Instructions to follow – Of all the lines in the entries below, give again exactly those starting at the line containing "setoid_rewrite list_elem_of_omap. naive_solver." and ending at the line containing "unfold risky_redirect. rewrite", both ends included, and no others.

Entries provided –
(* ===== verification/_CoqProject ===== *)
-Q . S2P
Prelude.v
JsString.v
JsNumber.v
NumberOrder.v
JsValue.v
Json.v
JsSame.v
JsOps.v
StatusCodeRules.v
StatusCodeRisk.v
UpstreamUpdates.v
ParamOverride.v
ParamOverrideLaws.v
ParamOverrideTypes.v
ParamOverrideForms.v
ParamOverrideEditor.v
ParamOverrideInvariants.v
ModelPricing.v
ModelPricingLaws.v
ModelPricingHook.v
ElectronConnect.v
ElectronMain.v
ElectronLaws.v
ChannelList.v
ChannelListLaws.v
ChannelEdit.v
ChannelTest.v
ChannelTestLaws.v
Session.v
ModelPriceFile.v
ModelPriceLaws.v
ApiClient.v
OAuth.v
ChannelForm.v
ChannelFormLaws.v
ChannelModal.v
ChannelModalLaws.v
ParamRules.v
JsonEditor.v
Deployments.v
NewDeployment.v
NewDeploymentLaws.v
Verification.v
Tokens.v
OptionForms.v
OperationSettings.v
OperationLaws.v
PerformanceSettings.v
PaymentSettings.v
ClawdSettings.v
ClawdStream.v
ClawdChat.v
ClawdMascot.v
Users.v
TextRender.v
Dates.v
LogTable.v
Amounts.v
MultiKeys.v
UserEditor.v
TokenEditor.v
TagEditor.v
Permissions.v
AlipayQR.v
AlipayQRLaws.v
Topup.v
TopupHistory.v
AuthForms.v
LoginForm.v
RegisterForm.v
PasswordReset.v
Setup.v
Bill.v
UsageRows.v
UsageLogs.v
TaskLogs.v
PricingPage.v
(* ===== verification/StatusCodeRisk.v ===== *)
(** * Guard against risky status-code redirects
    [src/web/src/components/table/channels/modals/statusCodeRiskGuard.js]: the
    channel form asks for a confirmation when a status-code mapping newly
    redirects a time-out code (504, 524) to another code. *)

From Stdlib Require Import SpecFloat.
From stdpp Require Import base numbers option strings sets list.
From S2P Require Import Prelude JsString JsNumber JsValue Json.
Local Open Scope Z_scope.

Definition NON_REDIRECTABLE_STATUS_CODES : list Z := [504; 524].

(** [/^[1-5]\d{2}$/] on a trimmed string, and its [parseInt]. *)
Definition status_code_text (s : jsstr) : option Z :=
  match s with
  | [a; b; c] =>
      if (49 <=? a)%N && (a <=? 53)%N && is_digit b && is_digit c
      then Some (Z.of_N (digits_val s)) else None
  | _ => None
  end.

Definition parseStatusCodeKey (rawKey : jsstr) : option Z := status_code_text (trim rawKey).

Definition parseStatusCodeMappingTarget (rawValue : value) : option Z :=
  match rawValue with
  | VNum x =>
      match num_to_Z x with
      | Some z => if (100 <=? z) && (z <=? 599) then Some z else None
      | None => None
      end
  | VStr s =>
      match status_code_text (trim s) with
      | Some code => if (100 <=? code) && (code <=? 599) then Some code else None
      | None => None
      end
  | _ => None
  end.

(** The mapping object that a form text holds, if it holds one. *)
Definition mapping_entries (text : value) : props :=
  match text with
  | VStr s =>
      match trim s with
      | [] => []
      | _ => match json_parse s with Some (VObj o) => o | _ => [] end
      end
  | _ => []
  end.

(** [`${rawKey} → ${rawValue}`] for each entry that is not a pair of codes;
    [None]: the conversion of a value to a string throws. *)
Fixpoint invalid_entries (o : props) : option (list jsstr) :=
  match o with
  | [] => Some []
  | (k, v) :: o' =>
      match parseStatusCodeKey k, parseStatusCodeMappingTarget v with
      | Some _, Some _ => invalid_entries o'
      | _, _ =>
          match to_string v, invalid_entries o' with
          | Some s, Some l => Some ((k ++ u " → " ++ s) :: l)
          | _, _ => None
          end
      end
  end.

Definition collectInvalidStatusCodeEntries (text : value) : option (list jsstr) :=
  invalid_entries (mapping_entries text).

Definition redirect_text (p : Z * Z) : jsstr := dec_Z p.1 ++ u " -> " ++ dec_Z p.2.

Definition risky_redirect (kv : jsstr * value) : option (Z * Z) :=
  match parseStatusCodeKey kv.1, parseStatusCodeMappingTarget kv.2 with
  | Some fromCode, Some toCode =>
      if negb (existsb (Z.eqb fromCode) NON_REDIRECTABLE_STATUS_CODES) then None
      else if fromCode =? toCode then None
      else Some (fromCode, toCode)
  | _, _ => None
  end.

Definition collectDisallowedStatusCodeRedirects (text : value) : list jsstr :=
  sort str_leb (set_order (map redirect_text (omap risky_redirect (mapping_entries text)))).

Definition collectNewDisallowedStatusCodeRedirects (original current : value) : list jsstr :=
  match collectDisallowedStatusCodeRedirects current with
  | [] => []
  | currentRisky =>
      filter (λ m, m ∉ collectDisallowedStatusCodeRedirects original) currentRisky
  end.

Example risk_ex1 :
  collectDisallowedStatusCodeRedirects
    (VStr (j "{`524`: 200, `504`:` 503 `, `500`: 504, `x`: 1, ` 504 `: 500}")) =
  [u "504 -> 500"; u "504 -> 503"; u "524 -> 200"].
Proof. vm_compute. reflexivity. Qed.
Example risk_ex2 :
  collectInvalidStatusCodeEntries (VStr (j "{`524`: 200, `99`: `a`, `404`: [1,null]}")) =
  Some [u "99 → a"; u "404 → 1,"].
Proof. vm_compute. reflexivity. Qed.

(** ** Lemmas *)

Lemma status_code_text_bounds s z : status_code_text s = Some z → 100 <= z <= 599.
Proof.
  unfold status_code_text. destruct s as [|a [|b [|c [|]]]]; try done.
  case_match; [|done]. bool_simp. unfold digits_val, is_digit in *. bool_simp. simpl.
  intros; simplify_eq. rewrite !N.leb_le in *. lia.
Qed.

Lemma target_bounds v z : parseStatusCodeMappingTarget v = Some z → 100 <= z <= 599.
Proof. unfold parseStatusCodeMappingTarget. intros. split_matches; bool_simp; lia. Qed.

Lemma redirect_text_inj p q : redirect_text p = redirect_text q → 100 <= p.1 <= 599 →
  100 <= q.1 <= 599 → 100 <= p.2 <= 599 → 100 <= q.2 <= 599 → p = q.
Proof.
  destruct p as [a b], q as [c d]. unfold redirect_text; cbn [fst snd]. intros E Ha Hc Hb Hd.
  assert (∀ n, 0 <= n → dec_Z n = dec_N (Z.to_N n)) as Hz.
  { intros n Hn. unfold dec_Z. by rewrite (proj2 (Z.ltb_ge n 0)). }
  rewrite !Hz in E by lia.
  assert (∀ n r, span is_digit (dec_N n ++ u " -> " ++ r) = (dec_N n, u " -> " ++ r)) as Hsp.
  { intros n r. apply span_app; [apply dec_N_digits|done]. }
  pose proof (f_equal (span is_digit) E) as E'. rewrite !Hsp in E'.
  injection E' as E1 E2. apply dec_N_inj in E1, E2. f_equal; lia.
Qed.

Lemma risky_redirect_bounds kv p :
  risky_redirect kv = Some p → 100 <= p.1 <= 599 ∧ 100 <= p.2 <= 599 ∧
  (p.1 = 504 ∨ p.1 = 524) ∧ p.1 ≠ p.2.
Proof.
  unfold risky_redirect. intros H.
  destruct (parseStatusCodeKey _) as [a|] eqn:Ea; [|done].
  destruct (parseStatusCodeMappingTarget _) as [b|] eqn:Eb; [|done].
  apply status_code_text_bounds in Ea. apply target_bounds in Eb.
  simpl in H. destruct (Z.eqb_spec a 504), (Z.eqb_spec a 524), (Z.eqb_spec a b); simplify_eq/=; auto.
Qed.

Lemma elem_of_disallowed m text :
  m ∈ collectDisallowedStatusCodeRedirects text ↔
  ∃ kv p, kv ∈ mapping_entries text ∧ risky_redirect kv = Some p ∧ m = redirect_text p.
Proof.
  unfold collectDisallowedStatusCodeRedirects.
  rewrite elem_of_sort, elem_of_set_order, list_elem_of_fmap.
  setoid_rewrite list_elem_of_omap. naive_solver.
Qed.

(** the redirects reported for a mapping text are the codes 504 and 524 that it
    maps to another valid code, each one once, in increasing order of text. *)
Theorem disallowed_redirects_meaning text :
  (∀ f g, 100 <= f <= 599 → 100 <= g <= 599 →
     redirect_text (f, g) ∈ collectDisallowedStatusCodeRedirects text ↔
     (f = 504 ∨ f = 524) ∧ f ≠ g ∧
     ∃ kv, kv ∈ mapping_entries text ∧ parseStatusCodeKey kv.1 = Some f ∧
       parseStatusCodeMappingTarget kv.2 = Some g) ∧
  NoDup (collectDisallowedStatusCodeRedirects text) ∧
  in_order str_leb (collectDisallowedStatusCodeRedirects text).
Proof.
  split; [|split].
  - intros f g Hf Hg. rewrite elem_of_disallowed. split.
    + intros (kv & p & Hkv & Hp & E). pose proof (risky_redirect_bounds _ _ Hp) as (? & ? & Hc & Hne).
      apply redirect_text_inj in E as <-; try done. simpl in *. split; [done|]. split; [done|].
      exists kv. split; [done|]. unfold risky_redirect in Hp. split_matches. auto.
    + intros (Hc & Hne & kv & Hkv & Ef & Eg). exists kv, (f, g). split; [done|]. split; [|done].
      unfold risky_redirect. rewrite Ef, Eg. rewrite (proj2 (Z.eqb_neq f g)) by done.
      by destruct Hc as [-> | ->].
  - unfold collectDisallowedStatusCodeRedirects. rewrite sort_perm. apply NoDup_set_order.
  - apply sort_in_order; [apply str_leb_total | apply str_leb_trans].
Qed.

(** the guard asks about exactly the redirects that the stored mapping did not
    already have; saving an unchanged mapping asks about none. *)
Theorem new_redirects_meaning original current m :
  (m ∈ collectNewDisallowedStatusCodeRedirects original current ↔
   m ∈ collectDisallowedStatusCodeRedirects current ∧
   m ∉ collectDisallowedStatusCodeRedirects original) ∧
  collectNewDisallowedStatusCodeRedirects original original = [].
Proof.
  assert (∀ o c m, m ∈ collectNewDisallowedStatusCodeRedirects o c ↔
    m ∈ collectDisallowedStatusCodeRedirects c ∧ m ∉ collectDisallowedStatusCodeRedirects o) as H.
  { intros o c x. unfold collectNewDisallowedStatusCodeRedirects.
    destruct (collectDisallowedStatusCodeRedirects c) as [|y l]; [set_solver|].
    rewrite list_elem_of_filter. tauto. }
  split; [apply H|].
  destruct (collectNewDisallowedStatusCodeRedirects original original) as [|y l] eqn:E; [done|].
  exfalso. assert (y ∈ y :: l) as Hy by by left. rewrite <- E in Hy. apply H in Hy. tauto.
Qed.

Expected answer –
  setoid_rewrite list_elem_of_omap. naive_solver.
Qed.

(** the redirects reported for a mapping text are the codes 504 and 524 that it
    maps to another valid code, each one once, in increasing order of text. *)
Theorem disallowed_redirects_meaning text :
  (∀ f g, 100 <= f <= 599 → 100 <= g <= 599 →
     redirect_text (f, g) ∈ collectDisallowedStatusCodeRedirects text ↔
     (f = 504 ∨ f = 524) ∧ f ≠ g ∧
     ∃ kv, kv ∈ mapping_entries text ∧ parseStatusCodeKey kv.1 = Some f ∧
       parseStatusCodeMappingTarget kv.2 = Some g) ∧
  NoDup (collectDisallowedStatusCodeRedirects text) ∧
  in_order str_leb (collectDisallowedStatusCodeRedirects text).
Proof.
  split; [|split].
  - intros f g Hf Hg. rewrite elem_of_disallowed. split.
    + intros (kv & p & Hkv & Hp & E). pose proof (risky_redirect_bounds _ _ Hp) as (? & ? & Hc & Hne).
      apply redirect_text_inj in E as <-; try done. simpl in *. split; [done|]. split; [done|].
      exists kv. split; [done|]. unfold risky_redirect in Hp. split_matches. auto.
    + intros (Hc & Hne & kv & Hkv & Ef & Eg). exists kv, (f, g). split; [done|]. split; [|done].
      unfold risky_redirect. rewrite Ef, Eg. rewrite (proj2 (Z.eqb_neq f g)) by done.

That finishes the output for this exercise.